Task instructions: Look through the listing underneath for "toggled", and copy every line that has it.

Dataset records:

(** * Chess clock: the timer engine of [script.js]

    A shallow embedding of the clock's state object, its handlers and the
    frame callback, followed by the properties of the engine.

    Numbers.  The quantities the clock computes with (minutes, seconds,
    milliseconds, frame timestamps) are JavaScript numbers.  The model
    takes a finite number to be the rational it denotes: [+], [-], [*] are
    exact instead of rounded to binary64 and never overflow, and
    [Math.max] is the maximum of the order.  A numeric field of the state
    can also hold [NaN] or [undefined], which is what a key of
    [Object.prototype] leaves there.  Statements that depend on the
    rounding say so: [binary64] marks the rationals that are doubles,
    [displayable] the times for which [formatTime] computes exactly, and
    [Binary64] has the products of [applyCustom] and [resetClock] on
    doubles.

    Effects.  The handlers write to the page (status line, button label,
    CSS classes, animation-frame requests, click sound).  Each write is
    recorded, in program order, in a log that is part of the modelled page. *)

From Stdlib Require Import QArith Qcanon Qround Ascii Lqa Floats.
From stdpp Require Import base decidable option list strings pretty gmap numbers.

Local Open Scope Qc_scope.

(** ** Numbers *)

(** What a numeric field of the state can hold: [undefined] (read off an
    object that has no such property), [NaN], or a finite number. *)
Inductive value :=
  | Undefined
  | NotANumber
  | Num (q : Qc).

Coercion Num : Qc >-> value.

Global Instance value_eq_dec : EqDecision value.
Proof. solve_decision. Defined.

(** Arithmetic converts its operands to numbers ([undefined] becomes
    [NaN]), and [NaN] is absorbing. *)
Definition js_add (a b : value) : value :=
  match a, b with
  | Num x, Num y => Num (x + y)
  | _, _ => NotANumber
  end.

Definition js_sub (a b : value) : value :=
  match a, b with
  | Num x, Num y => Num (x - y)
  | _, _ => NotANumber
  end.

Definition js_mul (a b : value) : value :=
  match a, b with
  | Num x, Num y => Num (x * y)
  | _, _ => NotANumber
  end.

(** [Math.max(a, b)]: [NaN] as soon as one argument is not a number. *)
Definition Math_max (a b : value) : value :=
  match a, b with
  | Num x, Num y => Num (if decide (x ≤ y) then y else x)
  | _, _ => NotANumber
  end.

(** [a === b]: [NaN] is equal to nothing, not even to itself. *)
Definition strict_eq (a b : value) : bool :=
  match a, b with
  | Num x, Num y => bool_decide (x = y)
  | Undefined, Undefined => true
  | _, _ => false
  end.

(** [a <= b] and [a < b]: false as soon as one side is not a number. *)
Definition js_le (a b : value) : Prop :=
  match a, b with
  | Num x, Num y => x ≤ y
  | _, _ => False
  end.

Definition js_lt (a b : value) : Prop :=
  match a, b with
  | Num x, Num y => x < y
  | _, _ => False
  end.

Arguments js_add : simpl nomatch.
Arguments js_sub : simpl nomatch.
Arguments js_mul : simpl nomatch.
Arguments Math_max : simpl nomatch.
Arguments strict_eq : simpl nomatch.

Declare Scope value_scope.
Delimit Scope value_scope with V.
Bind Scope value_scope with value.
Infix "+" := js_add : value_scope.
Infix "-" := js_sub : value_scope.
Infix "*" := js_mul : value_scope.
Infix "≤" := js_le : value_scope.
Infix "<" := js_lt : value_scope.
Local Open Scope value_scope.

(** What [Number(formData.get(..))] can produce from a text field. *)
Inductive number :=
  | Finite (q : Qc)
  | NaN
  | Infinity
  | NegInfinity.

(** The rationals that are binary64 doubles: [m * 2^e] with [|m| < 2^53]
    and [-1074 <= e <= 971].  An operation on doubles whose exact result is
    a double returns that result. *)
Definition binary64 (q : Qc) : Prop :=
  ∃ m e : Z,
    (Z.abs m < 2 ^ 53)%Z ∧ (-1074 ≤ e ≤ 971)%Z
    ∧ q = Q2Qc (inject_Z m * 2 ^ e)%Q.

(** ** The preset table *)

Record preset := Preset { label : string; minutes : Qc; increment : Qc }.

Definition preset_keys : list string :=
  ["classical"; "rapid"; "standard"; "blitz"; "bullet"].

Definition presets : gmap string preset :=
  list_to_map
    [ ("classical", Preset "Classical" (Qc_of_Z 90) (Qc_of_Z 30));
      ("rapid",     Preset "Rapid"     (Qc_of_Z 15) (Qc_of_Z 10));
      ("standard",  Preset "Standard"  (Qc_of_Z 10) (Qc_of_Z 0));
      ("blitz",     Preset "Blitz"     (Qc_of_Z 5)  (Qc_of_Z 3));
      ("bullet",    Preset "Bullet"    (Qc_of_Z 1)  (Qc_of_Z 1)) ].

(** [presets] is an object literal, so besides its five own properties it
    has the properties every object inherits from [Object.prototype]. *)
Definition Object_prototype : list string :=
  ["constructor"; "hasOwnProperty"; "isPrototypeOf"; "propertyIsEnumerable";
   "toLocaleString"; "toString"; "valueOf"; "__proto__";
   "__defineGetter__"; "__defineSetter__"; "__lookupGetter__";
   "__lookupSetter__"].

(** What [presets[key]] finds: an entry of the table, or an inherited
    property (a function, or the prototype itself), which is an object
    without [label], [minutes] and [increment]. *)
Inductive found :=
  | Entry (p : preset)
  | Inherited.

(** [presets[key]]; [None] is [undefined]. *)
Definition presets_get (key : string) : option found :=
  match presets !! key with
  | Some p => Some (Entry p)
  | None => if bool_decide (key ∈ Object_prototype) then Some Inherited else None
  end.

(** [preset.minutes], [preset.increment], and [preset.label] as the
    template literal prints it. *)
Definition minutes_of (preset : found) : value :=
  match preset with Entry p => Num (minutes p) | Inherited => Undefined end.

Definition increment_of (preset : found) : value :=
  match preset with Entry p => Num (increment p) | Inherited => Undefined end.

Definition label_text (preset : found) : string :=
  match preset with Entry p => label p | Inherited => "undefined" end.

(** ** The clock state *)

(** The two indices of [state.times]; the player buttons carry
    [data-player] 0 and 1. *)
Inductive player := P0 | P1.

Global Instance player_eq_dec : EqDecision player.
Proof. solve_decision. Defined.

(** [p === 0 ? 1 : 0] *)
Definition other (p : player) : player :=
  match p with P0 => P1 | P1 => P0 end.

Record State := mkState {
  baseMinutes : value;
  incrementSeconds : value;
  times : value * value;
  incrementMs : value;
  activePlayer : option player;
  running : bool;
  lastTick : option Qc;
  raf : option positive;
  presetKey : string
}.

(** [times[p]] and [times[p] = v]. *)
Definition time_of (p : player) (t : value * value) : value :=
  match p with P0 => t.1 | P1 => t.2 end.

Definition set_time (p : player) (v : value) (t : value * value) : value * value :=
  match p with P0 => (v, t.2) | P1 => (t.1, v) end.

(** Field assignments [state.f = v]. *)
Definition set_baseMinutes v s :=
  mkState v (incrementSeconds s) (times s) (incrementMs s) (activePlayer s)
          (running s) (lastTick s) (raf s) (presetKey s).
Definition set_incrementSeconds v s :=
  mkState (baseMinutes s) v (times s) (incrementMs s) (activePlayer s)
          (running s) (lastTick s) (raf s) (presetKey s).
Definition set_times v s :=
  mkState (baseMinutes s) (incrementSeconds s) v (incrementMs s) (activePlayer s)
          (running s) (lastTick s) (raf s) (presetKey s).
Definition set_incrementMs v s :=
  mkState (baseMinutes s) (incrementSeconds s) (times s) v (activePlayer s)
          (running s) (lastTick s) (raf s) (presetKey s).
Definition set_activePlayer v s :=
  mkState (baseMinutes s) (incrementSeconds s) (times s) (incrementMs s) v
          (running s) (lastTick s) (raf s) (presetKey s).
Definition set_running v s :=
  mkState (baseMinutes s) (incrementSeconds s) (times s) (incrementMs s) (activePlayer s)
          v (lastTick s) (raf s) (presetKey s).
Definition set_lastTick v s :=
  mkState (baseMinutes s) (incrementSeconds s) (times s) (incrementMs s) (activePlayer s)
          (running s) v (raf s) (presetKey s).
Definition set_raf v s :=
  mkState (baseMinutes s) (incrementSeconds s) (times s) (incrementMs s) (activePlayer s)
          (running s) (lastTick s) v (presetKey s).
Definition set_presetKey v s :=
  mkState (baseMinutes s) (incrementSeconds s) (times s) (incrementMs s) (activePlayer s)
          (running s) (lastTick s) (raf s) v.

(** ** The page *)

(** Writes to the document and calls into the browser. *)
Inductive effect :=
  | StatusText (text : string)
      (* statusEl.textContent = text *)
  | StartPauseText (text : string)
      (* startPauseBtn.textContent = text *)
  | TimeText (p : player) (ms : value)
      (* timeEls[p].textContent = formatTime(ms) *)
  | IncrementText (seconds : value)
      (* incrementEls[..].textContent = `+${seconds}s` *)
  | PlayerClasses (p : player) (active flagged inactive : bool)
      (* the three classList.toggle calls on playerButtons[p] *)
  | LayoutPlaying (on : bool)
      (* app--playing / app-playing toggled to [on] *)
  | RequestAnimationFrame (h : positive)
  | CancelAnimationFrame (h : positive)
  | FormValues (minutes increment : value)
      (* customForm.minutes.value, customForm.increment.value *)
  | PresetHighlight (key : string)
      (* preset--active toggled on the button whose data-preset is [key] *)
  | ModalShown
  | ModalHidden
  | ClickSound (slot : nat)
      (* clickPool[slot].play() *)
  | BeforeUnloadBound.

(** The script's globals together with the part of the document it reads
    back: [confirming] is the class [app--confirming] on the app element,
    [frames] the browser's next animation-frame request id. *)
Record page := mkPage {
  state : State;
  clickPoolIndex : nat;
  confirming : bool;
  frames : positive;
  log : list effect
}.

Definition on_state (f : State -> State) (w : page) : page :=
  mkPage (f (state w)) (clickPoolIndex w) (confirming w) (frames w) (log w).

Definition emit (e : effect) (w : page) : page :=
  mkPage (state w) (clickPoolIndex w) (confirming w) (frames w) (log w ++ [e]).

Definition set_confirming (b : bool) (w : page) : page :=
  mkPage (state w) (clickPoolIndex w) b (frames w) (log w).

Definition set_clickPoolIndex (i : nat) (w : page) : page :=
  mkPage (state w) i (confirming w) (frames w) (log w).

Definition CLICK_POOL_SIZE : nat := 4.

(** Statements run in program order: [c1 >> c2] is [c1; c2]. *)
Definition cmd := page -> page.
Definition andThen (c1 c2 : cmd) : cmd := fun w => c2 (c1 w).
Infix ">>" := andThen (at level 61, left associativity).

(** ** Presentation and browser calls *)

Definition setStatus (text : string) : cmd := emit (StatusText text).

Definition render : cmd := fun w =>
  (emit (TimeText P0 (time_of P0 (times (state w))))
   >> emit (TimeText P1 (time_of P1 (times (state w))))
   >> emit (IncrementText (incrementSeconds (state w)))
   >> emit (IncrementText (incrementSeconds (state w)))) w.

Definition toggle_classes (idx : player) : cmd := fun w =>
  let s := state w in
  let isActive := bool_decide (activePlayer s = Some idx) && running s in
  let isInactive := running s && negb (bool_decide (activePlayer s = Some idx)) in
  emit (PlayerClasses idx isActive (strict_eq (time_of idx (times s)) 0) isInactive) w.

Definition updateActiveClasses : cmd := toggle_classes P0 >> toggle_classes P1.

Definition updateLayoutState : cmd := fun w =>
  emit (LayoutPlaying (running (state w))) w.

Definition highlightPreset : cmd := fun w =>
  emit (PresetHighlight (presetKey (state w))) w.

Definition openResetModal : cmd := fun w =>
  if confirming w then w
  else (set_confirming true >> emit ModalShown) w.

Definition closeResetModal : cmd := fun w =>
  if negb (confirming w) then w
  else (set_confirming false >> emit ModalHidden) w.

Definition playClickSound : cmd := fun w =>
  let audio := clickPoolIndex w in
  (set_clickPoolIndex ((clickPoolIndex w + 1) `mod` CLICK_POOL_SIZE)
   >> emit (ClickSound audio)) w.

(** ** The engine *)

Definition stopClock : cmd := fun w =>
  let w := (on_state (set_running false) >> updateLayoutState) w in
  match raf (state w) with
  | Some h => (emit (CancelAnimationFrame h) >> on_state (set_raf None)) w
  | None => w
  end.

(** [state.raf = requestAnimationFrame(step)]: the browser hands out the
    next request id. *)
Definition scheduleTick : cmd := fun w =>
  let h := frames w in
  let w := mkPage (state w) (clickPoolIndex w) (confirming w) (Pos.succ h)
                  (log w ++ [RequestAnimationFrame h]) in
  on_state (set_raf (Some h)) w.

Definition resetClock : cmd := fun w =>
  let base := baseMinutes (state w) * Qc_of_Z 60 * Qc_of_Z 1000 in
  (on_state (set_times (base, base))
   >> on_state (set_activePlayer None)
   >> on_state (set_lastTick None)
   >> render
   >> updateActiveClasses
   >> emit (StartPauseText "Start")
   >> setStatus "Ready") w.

...

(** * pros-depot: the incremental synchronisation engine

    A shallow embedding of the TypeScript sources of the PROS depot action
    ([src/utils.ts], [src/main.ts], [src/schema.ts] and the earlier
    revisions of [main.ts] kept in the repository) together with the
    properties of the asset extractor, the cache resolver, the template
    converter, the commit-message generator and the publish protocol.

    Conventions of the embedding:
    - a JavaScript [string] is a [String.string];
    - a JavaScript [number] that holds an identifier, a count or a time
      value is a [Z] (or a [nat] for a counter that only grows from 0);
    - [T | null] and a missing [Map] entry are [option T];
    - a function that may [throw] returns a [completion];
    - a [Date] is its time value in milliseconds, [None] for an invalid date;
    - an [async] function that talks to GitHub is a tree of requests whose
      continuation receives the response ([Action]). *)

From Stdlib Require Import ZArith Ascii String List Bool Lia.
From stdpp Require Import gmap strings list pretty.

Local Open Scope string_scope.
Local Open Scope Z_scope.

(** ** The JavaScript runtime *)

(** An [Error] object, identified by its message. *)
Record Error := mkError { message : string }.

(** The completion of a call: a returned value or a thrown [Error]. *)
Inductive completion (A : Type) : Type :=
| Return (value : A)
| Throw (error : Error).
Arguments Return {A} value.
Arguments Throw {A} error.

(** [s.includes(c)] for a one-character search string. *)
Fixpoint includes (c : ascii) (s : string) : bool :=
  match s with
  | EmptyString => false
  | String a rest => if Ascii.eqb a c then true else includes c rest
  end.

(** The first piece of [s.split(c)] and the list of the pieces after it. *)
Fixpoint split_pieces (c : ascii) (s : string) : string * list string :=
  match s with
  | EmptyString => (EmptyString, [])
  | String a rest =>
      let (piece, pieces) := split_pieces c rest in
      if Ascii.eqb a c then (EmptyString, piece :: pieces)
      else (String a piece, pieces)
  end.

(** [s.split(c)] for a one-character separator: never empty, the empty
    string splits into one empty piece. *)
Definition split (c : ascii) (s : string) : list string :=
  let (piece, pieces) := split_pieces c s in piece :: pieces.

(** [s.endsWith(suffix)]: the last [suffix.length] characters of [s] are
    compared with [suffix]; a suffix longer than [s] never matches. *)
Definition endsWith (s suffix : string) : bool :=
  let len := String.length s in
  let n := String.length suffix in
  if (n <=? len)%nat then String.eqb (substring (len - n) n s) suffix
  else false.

==

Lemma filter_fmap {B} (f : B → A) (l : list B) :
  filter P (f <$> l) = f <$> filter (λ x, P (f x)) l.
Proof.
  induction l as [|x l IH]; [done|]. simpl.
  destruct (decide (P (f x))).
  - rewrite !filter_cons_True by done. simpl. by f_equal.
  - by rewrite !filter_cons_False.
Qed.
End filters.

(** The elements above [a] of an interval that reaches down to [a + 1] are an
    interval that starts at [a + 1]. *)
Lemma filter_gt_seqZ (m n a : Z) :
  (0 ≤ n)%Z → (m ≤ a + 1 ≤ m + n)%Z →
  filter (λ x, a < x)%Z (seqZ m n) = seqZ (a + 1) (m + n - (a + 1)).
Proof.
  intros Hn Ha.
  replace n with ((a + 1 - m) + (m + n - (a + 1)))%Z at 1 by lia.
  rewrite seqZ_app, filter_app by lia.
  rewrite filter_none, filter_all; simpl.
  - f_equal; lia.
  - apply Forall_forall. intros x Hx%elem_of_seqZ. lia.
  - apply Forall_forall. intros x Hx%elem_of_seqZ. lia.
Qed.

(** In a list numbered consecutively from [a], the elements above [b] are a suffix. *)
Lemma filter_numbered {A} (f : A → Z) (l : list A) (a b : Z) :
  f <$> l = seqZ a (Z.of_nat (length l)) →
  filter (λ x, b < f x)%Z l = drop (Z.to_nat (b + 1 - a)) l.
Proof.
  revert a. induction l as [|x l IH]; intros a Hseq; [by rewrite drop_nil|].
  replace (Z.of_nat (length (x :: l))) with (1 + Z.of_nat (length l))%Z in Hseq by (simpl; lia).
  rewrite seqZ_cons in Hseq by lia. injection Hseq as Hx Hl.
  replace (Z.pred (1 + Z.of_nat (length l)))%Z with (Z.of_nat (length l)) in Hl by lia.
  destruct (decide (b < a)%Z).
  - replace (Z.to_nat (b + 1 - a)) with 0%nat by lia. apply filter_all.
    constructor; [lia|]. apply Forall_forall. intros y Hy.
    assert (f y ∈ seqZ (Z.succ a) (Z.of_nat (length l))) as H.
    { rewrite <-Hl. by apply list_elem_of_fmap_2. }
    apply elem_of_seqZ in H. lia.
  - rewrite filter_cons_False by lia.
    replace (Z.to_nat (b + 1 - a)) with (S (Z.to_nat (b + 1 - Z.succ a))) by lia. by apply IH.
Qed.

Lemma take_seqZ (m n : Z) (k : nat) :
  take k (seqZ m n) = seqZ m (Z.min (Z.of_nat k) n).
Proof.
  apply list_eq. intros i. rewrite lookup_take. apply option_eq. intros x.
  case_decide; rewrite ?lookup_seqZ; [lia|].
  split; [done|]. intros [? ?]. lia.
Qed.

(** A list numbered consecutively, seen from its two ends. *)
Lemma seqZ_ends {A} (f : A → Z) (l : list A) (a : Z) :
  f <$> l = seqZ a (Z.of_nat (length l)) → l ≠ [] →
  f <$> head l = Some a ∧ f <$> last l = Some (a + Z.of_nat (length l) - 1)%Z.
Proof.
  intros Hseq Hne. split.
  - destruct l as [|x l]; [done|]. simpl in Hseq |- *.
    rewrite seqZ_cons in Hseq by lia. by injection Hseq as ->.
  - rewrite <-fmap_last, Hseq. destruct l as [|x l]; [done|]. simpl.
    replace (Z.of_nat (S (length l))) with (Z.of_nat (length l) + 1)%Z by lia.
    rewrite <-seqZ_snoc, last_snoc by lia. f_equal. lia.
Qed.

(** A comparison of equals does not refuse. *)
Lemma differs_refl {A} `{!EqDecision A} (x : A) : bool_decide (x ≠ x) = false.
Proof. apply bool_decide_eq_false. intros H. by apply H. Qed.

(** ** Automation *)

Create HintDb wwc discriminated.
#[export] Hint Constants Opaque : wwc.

Finished exercise:
      (* app--playing / app-playing toggled to [on] *)
      (* preset--active toggled on the button whose data-preset is [key] *)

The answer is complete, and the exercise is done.